Hmm, so this would mean that a normal player sees the game as just a bunch of pieces, whereas a pro looks at the position (strategy, advantages for one player, etc). Well, it would explain some things about pros, but what does this mean when you train with an AI? I mean, yes, you get more experience, but a typical game for a computer is not a typical game for a computer at all. It would be nice to know which AI Magnus Carlsen used to train and compare it's playstyle to that of pros. Maybe his strategy is just different enough to catch people with something they don't expect/know and give him a slight advantage.
This is not really accurate. The strongest chess programs (mostly Rybka, Shredder, and Fritz) are commercially available, and all top grandmasters are using more or less the same ones.
The advantage of training with an AI is that the AI will happily play you for ten or twelve hours a day, from any position you please, without tiring; you can ask it for the evaluation of any position, and it will generally provide an extremely accurate one; it will immediately reveal errors in your calculations and suggest tactical possibilities that few humans would see; and it will play perfect (for small sets of pieces) and near-perfect endgames against you.
Last, but not least, computer chess databases are like nothing available 20 years ago. Chess professionals (and amateurs) have access to all the games they have ever played, hundreds of games played by any potential rival, and hundreds or thousands of games played by IMs and GMs in any potential opening line.

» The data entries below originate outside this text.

(** * SNMP agent, PDU processing (snmp_agent_pdu.c)

    A shallow embedding of [snmpProcessPdu], [snmpProcessGetRequestPdu],
    [snmpProcessGetBulkRequestPdu], [snmpProcessSetRequestPdu] and
    [snmpFormatReportPdu].

    The functions of the agent that snmp_agent_pdu.c calls but does not
    define (the variable-binding codec, the MIB accessors, the status
    translator, the header writers) are gathered in the record [Externals];
    every handler below is a function of an [Externals] value, and the
    contracts a property needs of them are stated as hypotheses.

    The module [Ksz8794] embeds the driver of the KSZ8794 Ethernet switch
    (ksz8794_driver.c) in the same way: the hardware, the constants of the
    headers and the functions of the stack the driver calls are its
    parameters. *)

From Stdlib Require Import ZArith List Bool Lia.
Import ListNotations.
Open Scope Z_scope.

(** ** Error codes *)

(** The members of [error_t] that snmp_agent_pdu.c names, and the ones the
    codec and the MIB accessors report. *)
Inductive error_t : Set :=
| NO_ERROR
| ERROR_FAILURE
| ERROR_INVALID_TAG
| ERROR_INVALID_LENGTH
| ERROR_INVALID_TYPE
| ERROR_INVALID_SYNTAX
| ERROR_BUFFER_OVERFLOW
| ERROR_ACCESS_DENIED
| ERROR_OBJECT_NOT_FOUND
| ERROR_INSTANCE_NOT_FOUND
| ERROR_WRONG_TYPE
| ERROR_WRONG_LENGTH
| ERROR_WRONG_VALUE
| ERROR_NOT_WRITABLE
| ERROR_NOT_IMPLEMENTED
| ERROR_UNSUPPORTED_SECURITY_LEVEL
| ERROR_NOT_IN_TIME_WINDOW
| ERROR_UNKNOWN_USER_NAME
| ERROR_UNKNOWN_ENGINE_ID
| ERROR_AUTHENTICATION_FAILED
| ERROR_DECRYPTION_FAILED
| ERROR_UNAVAILABLE_CONTEXT
| ERROR_UNKNOWN_CONTEXT.

Scheme Equality for error_t.

(** The C test [if(error)]. *)
Definition isError (e : error_t) : bool :=
  match e with NO_ERROR => false | _ => true end.

(** ** Enumerations of snmp_common.h *)

Inductive SnmpPduType : Set :=
| SNMP_PDU_GET_REQUEST
| SNMP_PDU_GET_NEXT_REQUEST
| SNMP_PDU_GET_RESPONSE
| SNMP_PDU_SET_REQUEST
| SNMP_PDU_TRAP
| SNMP_PDU_GET_BULK_REQUEST
| SNMP_PDU_INFORM_REQUEST
| SNMP_PDU_TRAP_V2
| SNMP_PDU_REPORT.

Scheme Equality for SnmpPduType.

Inductive SnmpAccess : Set :=
| SNMP_ACCESS_NONE
| SNMP_ACCESS_READ_ONLY
| SNMP_ACCESS_WRITE_ONLY
| SNMP_ACCESS_READ_WRITE.

Scheme Equality for SnmpAccess.

(** Modelled from the spec: the numeric constants below are declared in
    headers that are not part of the sources at hand (snmp_common.h, asn1.h,
    mib_common.h); they carry the values the protocol fixes for them. *)
Definition SNMP_VERSION_1 : Z := 0.
Definition SNMP_VERSION_2C : Z := 1.
Definition SNMP_VERSION_3 : Z := 3.

Definition SNMP_ERROR_NONE : Z := 0.
Definition SNMP_ERROR_TOO_BIG : Z := 1.
Definition SNMP_ERROR_NO_SUCH_NAME : Z := 2.
Definition SNMP_ERROR_GENERIC : Z := 5.
Definition SNMP_ERROR_NO_ACCESS : Z := 6.
Definition SNMP_ERROR_WRONG_VALUE : Z := 10.

Definition SNMP_MSG_FLAG_AUTH : Z := 1.
Definition SNMP_MSG_FLAG_PRIV : Z := 2.
Definition SNMP_MSG_FLAG_REPORTABLE : Z := 4.
Definition SNMP_SECURITY_MODEL_USM : Z := 3.

Definition ASN1_CLASS_UNIVERSAL : Z := 0.
Definition ASN1_CLASS_APPLICATION : Z := 64.
Definition ASN1_CLASS_CONTEXT_SPECIFIC : Z := 128.

Definition SNMP_EXCEPTION_NO_SUCH_OBJECT : Z := 0.
Definition SNMP_EXCEPTION_NO_SUCH_INSTANCE : Z := 1.
Definition SNMP_EXCEPTION_END_OF_MIB_VIEW : Z := 2.
Definition MIB_TYPE_COUNTER32 : Z := 1.

(** ** Machine integers *)

(** A 32-bit counter ([uint32_t]) after an addition. *)
Definition wrapU32 (z : Z) : Z := z mod 2 ^ 32.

@mqander (for some reason I can't reply directly):
Yeah, you're probably right. I had also forgotten about those chess databases, those are quite powerful. The problem is probably that the last commercial chess AI I used dates from ~1995, when they weren't that smart yet. Or, more accurately, the computers didn't have enough computing power to be strong and at the same time take a reasonable amount of time before playing.